Perhaps the easiest way to interface with Drupal at a simple level is to use the Services module. This lets you, for example, create applications in other languages which can create, list, or update Drupal content. There is a mix of documentation for it, some of which is a bit dated.

So here’s a quick example of how you can use a Python program to create a node in Drupal. Hope this helps to get you started if you need to do something similar.

#! /usr/bin/python
# 
# Creating nodes in Drupal 6 via the Services module using 
# Python and XML-RPC.
# 
# To use this, get and install the Services module from 
#    http://drupal.org/project/services
# 
# Enable the XMLRPC Server module, the System Service module and the 
# Node Service module at least.
#
# 
# Note that this is intended to demo quick importing of data from other 
# systems.

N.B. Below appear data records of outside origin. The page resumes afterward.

(** C7. Nothing is caught.  In the renderer a failure of [os.makedirs], of
    [open], or of the introspection of a member ends [generate] with that
    exception and the file system as the failure left it (the stub holds the
    members written so far, the later ones are not written).  In the walker
    a missing [__path__], a failed import, a failure inside a subpackage and
    a failure of the renderer each end [_generate_stubs] with that exception,
    the children after the failing one not being visited.  A failure of
    [shutil.rmtree] or of the walk ends [StubGenerator.generate]. *)
Theorem failures_propagate_unhandled (h : heap) (env : Env) :
  (** the renderer: [os.makedirs] *)
  (∀ self output_folder fs e fs1,
     os.path_exists env (ModuleStubGenerator.root_folder h self output_folder) fs
     = Ok false fs →
     os.makedirs env (ModuleStubGenerator.root_folder h self output_folder) fs
     = Raise e fs1 →
     ModuleStubGenerator.generate h env self output_folder fs = Raise e fs1)
  (** [open] *)
  ∧ (∀ self output_folder fs fs1 e fs2,
       ensure_dir env (ModuleStubGenerator.root_folder h self output_folder) fs
       = Ok tt fs1 →
       os.open_w env (ModuleStubGenerator.output_file h self output_folder) fs1
       = Raise e fs2 →
       ModuleStubGenerator.generate h env self output_folder fs = Raise e fs2)
  (** [inspect.signature] or [member.__name__] *)
  ∧ (∀ self output_folder fs fs1 f fs2 done_ name member rest e,
       ensure_dir env (ModuleStubGenerator.root_folder h self output_folder) fs
       = Ok tt fs1 →
       os.open_w env (ModuleStubGenerator.output_file h self output_folder) fs1
       = Ok f fs2 →
       ModuleStubGenerator._members self = done_ ++ (name, member) :: rest →
       (render_members done_).2 = None →
       PyStr.startswith name "__" = false →
       declaration (classify member) name member = inl e →
       ModuleStubGenerator.generate h env self output_folder fs
       = Raise e (<[f := File (ModuleStubGenerator.header h self
                               +:+ (render_members done_).1)]> fs2))
  (** the walker: [module.__path__] *)
  ∧ (∀ fuel module output_folder pk fs,
       __path__ (h module) = None →
       StubGenerator._generate_stubs h env (S fuel) module output_folder pk fs
       = Raise (AttributeError "__path__") fs)
  (** [importlib.import_module] *)
  ∧ (∀ fuel output_folder modinfo fs e,
       import_module env (mi_name modinfo) = inl e →
       visit_child h env output_folder fuel modinfo fs = Raise e fs)
  (** the recursive call *)
  ∧ (∀ fuel output_folder modinfo loaded fs e fs1,
       import_module env (mi_name modinfo) = inr loaded →
       mi_ispkg modinfo = true →
       StubGenerator._generate_stubs h env fuel loaded output_folder
         (Some (PyStr.str (__package__ (h loaded)))) fs = Raise e fs1 →
       visit_child h env output_folder fuel modinfo fs = Raise e fs1)
  (** the renderer, called on a leaf *)
  ∧ (∀ fuel output_folder modinfo loaded fs e fs1,
       import_module env (mi_name modinfo) = inr loaded →
       mi_ispkg modinfo = false →
       ModuleStubGenerator.generate h env (ModuleStubGenerator.__init__ h loaded)
         output_folder fs = Raise e fs1 →
       visit_child h env output_folder fuel modinfo fs = Raise e fs1)
  (** the loop over the children stops at the first failure *)
  ∧ (∀ fuel module output_folder pk search_path done_ modinfo rest fs fs1 e fs2,
       __path__ (h module) = Some search_path →
       iter_modules env search_path
         (PyStr.str (match pk with
                     | None => __package__ (h module)
                     | Some p => Some p
                     end) +:+ ".")
       = done_ ++ modinfo :: rest →
       for_each done_ (visit_child h env output_folder fuel) fs = Ok tt fs1 →
       visit_child h env output_folder fuel modinfo fs1 = Raise e fs2 →
       StubGenerator._generate_stubs h env (S fuel) module output_folder pk fs
       = Raise e fs2)
  (** [StubGenerator.generate]: [shutil.rmtree] *)
  ∧ (∀ fuel self output_folder fs e fs1,
       os.path_exists env output_folder fs = Ok true fs →
       os.rmtree env output_folder fs = Raise e fs1 →
       StubGenerator.generate h env fuel self output_folder true fs
       = Raise e fs1)
  (** and the walk *)
  ∧ (∀ fuel self output_folder flush_old fs fs0 e fs1,
       flush_step env output_folder flush_old fs = Ok tt fs0 →
       StubGenerator._generate_stubs h env fuel (StubGenerator.module self)
         output_folder None fs0 = Raise e fs1 →
       StubGenerator.generate h env fuel self output_folder flush_old fs
       = Raise e fs1).
Proof.
  split_and!.
  - intros self output_folder fs e fs1 Hmissing Hmk.
    unfold ModuleStubGenerator.generate.
    rewrite (bind_Ok _ _ _ _ _ Hmissing). cbn [negb].
    by rewrite (bind_Raise _ _ _ _ _ Hmk).
  - intros self output_folder fs fs1 e fs2 Hensure Hopen.
    rewrite generate_eq. unfold generate_steps.
    rewrite (bind_Ok _ _ _ _ _ Hensure).
    by rewrite (bind_Raise _ _ _ _ _ Hopen).
  - intros self output_folder fs fs1 f fs2 done_ name member rest e
      Hensure Hopen Hmembers Hdone Hpublic Hdecl.
    rewrite generate_eq. unfold generate_steps.
    rewrite (bind_Ok _ _ _ _ _ Hensure), (bind_Ok _ _ _ _ _ Hopen).
    unfold store_stub, stub_text. rewrite Hmembers.
    by rewrite (render_members_first_failure _ _ _ _ _ Hdone Hpublic Hdecl).
  - intros fuel module output_folder pk fs Hpath.
    cbn [StubGenerator._generate_stubs]. by rewrite Hpath.
  - intros fuel output_folder modinfo fs e Himp.
    unfold visit_child. by rewrite Himp.
  - intros fuel output_folder modinfo loaded fs e fs1 Himp Hispkg Hrec.
    unfold visit_child. rewrite Himp, Hispkg. cbn [lift].
    unfold bind, ret. by rewrite Hrec.
  - intros fuel output_folder modinfo loaded fs e fs1 Himp Hispkg Hgen.
    unfold visit_child. rewrite Himp, Hispkg. cbn [lift].
    unfold bind, ret. by rewrite Hgen.
  - intros fuel module output_folder pk search_path done_ modinfo rest
      fs fs1 e fs2 Hpath Hitems Hdone Hvisit.
    rewrite (_generate_stubs_unfold _ _ _ _ _ _ _ _ Hpath), Hitems.
    by apply (for_each_Raise _ _ _ _ _ fs1).
  - intros fuel self output_folder fs e fs1 Hthere Hflush.
    unfold StubGenerator.generate.
    rewrite (bind_Ok _ _ _ _ _ Hthere). by rewrite (bind_Raise _ _ _ _ _ Hflush).
  - intros fuel self output_folder flush_old fs fs0 e fs1 Hflush Hwalk.
    unfold StubGenerator.generate. rewrite <- bind_assoc.
    by rewrite (bind_Ok _ _ _ _ _ Hflush).
Qed.

(** ** The member snapshot *)

(** C10, as amended.  The generator keeps the member list it took when it
    was built, but reads the module's name and package name from the module
    at each call.  Whatever is rebound, added or deleted in the module's
    namespace between two calls, the calls do the same as long as those two
    attributes are what they were. *)
Theorem generate_reads_name_and_package_only
    (h h' : heap) (env : Env) (self : ModuleStubGenerator.t)
    (output_folder : string) (fs : FS) :
  __name__ (h' (ModuleStubGenerator._obj self))
  = __name__ (h (ModuleStubGenerator._obj self)) →
  __package__ (h' (ModuleStubGenerator._obj self))
  = __package__ (h (ModuleStubGenerator._obj self)) →
  ModuleStubGenerator.output_file h' self output_folder
  = ModuleStubGenerator.output_file h self output_folder
  ∧ stub_text h' self = stub_text h self
  ∧ ModuleStubGenerator.generate h' env self output_folder fs
    = ModuleStubGenerator.generate h env self output_folder fs.
Proof.
  intros Hname Hpackage.
  unfold stub_text, ModuleStubGenerator.generate,
    ModuleStubGenerator.root_folder, ModuleStubGenerator.output_file,
    ModuleStubGenerator.module_name, ModuleStubGenerator.package,
    ModuleStubGenerator.header.
  by rewrite Hname, Hpackage.
Qed.

(** ** Paths *)

Lemma split_free (c : ascii) (b : string) :
  PyStr.has_char c b = false → PyStr.split c b = [b].
Proof.
  induction b as [|a b IH]; [done|]. cbn.
  intros [Ha Hb]%orb_false_elim. rewrite Ha, (IH Hb). done.
Qed.

Lemma split_not_nil (c : ascii) (s : string) : PyStr.split c s ≠ [].
Proof.
  destruct s as [|a s]; [done|]. cbn.
  destruct (Ascii.eqb a c); [done|]. by destruct (PyStr.split c s).
Qed.

Lemma split_append_sep (c : ascii) (X b : string) :
  PyStr.has_char c b = false →
  PyStr.split c (X +:+ String c b) = PyStr.split c X ++ [b].
Proof.
  intros Hb. induction X as [|a X IH].
  - rewrite append_nil_l. cbn. rewrite Ascii.eqb_refl. by rewrite split_free.
  - rewrite append_cons. cbn. destruct (Ascii.eqb a c); [by rewrite IH|].
    rewrite IH. destruct (PyStr.split c X) eqn:HX; [|done].
    by apply split_not_nil in HX.
Qed.

Lemma normalize_app (acc : list string) (l1 l2 : list string) :
  normalize acc (l1 ++ l2) = normalize (normalize acc l1) l2.
Proof.
  revert acc. induction l1 as [|w l1 IH]; intros acc; [done|].
  cbn. repeat case_bool_decide; apply IH.
Qed.

Lemma startswith_char (c a : ascii) (s : string) :
  PyStr.startswith (String a s) (String c "")
  = if ascii_dec c a then true else false.
Proof.
  unfold PyStr.startswith. cbn [String.prefix].
  destruct (ascii_dec c a); [|done]. by destruct s.
Qed.

Lemma startswith_append (X Y : string) :
  X ≠ "" → PyStr.startswith (X +:+ Y) "/" = PyStr.startswith X "/".
Proof.
  destruct X as [|a X]; [done|]. intros _.
  by rewrite append_cons, !startswith_char.
Qed.

Lemma startswith_free (b : string) :
  PyStr.has_char PyStr.sep b = false → PyStr.startswith b "/" = false.
Proof.
  destruct b as [|a b]; [done|]. cbn [PyStr.has_char].
  intros [Ha _]%orb_false_elim. rewrite startswith_char.
  destruct (ascii_dec "/" a) as [<-|]; done.
Qed.

Section paths.
Context (env : Env).

(** A trailing separator does not change where a path leads. *)
Lemma resolve_append_sep (X b : string) :
  PyStr.has_char PyStr.sep b = false →
  resolve env (X +:+ String PyStr.sep b)
  = normalize (resolve env (X +:+ String PyStr.sep "")) [b].
Proof.
  intros Hb. unfold resolve.
  rewrite (split_append_sep _ X b Hb), (split_append_sep _ X "") by done.
  rewrite !normalize_app. cbn [normalize].
  rewrite (bool_decide_eq_true_2 ("" = "" ∨ _)) by (by left).
  assert (PyStr.startswith (X +:+ String PyStr.sep b) "/"
          = PyStr.startswith (X +:+ String PyStr.sep "") "/") as ->; [|done].
  destruct X as [|a X]; [by rewrite !append_nil_l, !startswith_char|].
  by rewrite !startswith_append.
Qed.

Lemma resolve_trailing_sep (X : string) :
  X ≠ "" → resolve env (X +:+ String PyStr.sep "") = resolve env X.
Proof.
  intros HX. unfold resolve. rewrite split_append_sep by done.
  rewrite normalize_app, startswith_append by done. cbn.
  by rewrite bool_decide_eq_true_2 by (by left).
Qed.

Lemma endswith_char_inv (X : string) (c : ascii) :
  PyStr.endswith_char X c = true → ∃ X0, X = X0 +:+ String c "".
Proof.
  induction X as [|a X IH]; [done|]. cbn. destruct X as [|a' X].
  - intros ->%Ascii.eqb_eq. by exists "".
  - intros [X0 ->]%IH. by exists (String a X0).
Qed.

(** One step of [os.path.join] with a component that holds no separator
    descends by that component. *)
Lemma resolve_join_step (X b : string) :
  PyStr.has_char PyStr.sep b = false →
  resolve env (os_path.join_step X b) = normalize (resolve env X) [b].
Proof.
  intros Hb. unfold os_path.join_step. rewrite startswith_free by done.
  destruct (String.eqb_spec X "") as [->|HX].
  { cbn [orb]. rewrite append_nil_l. unfold resolve.
    rewrite startswith_free, split_free by done. done. }
  cbn [orb]. destruct (PyStr.endswith_char X PyStr.sep) eqn:Hend.
  - apply endswith_char_inv in Hend as [X0 ->].
    rewrite append_assoc. by rewrite <- resolve_append_sep.
  - change (X +:+ "/" +:+ b) with (X +:+ String PyStr.sep b).
    by rewrite resolve_append_sep, resolve_trailing_sep.
Qed.

Lemma upto_last_free (c : ascii) (s : string) :
  PyStr.has_char c s = false → PyStr.upto_last c s = None.
Proof.
  induction s as [|a s IH]; [done|]. cbn.
  intros [Ha Hs]%orb_false_elim. by rewrite (IH Hs), Ha.
Qed.

Lemma upto_last_append_sep (c : ascii) (X b : string) :
  PyStr.has_char c b = false →
  PyStr.upto_last c (X +:+ String c b) = Some (X +:+ String c "").
Proof.
  intros Hb. induction X as [|a X IH].
  - rewrite !append_nil_l. cbn. by rewrite upto_last_free, Ascii.eqb_refl.
  - rewrite !append_cons. cbn. by rewrite IH.
Qed.
(** C9. For an id that a media row carries, [update_media] returns that row
    with its title, text and section_id replaced by the arguments and its
    id, file_url, type, domain_id and uploaded_by as they were.  In the
    store, the media table keeps its length and order; each row of another
    id is unchanged, each row of this id has only the three fields
    rewritten; the other five tables are unchanged. *)
Theorem update_media_frame :
  forall (db : Session) (media_id : Z) (title text : string)
         (section_id : option Z) (m : Media.t),
    media_first_by_id media_id db = Some m ->
    exists updated db',
      update_media media_id title text section_id db = (Return updated, db')
      /\ Media.title updated = Some title
      /\ Media.text updated = text
      /\ Media.section_id updated = section_id
      /\ Media.id updated = Media.id m
      /\ Media.file_url updated = Media.file_url m
      /\ Media.type updated = Media.type m
      /\ Media.domain_id updated = Media.domain_id m
      /\ Media.uploaded_by updated = Media.uploaded_by m
      /\ In updated (media db')
      /\ Forall2 (fun old new =>
                    (Media.id old <> media_id -> new = old)
                    /\ (Media.id old = media_id ->
                        new = Media.mk (Media.id old) (Some title)
                                (Media.file_url old) (Media.type old)
                                (Media.domain_id old) section_id
                                (Media.uploaded_by old) text))
                 (media db) (media db')
      /\ users db' = users db /\ domains db' = domains db
      /\ pages db' = pages db /\ sections db' = sections db
      /\ seo db' = seo db.
Proof.
  intros db media_id title text section_id m Hm.
  destruct (media_first_by_id_Some _ _ _ Hm) as [Hin Hid].
  unfold update_media, bind, query. rewrite Hm. simpl.
  do 2 eexists. split; [reflexivity|]. simpl.
  repeat split; auto.
  - apply in_map_iff. exists m. split; [|assumption].
    now rewrite Z.eqb_refl.
  - rewrite Hid. clear Hm Hin Hid.
    induction (media db) as [|r l IH]; simpl; constructor; auto.
    destruct (Z.eqb_spec (Media.id r) media_id) as [E|E]; split; intros H;
      congruence.
Qed.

It makes no use of authentication, in fact you need to enable 
# various permissions for anonymous users to be able to use it.  
# Enable things like 'administer nodes', 'create page content',
# 'create url aliases' and 'administer url aliases'.
# 
# You should remember, therefore, to DISABLE them before you go live 
# with a production site!
# 
# This assumes you have 'Use sessid' but not 'Use keys' enabled in the 
# Services settings at http://yoursite/admin/build/services/settings.

import xmlrpclib, time

# Put the URL for your Service in here. See admin/build/services.
s = xmlrpclib.ServerProxy('http://myhost.com/services/xmlrpc')

class node:
    # You need to set uid and username appropriately for your site if you don't want
    # everything to be posted by Anonymous.
    def __init__(self, title, body, path, ntype='page', uid=1, username='qsf'):
       self.title = title
       self.body = body
       self.path = path
       self.type = ntype
       self.uid = uid
       self.name = username
       self.promote = False

try:
    sessid, user = s.system.connect()
    # Here you could read in the content for each node from some other source and do
    #   n = node(title, body, path)
    # but for now we'll just do:
    n = node('A test node', 'This is an interesting page', 'interesting')
    # and then save it into Drupal
    s.node.save(sessid, n)
    # where it should appear at /interesting.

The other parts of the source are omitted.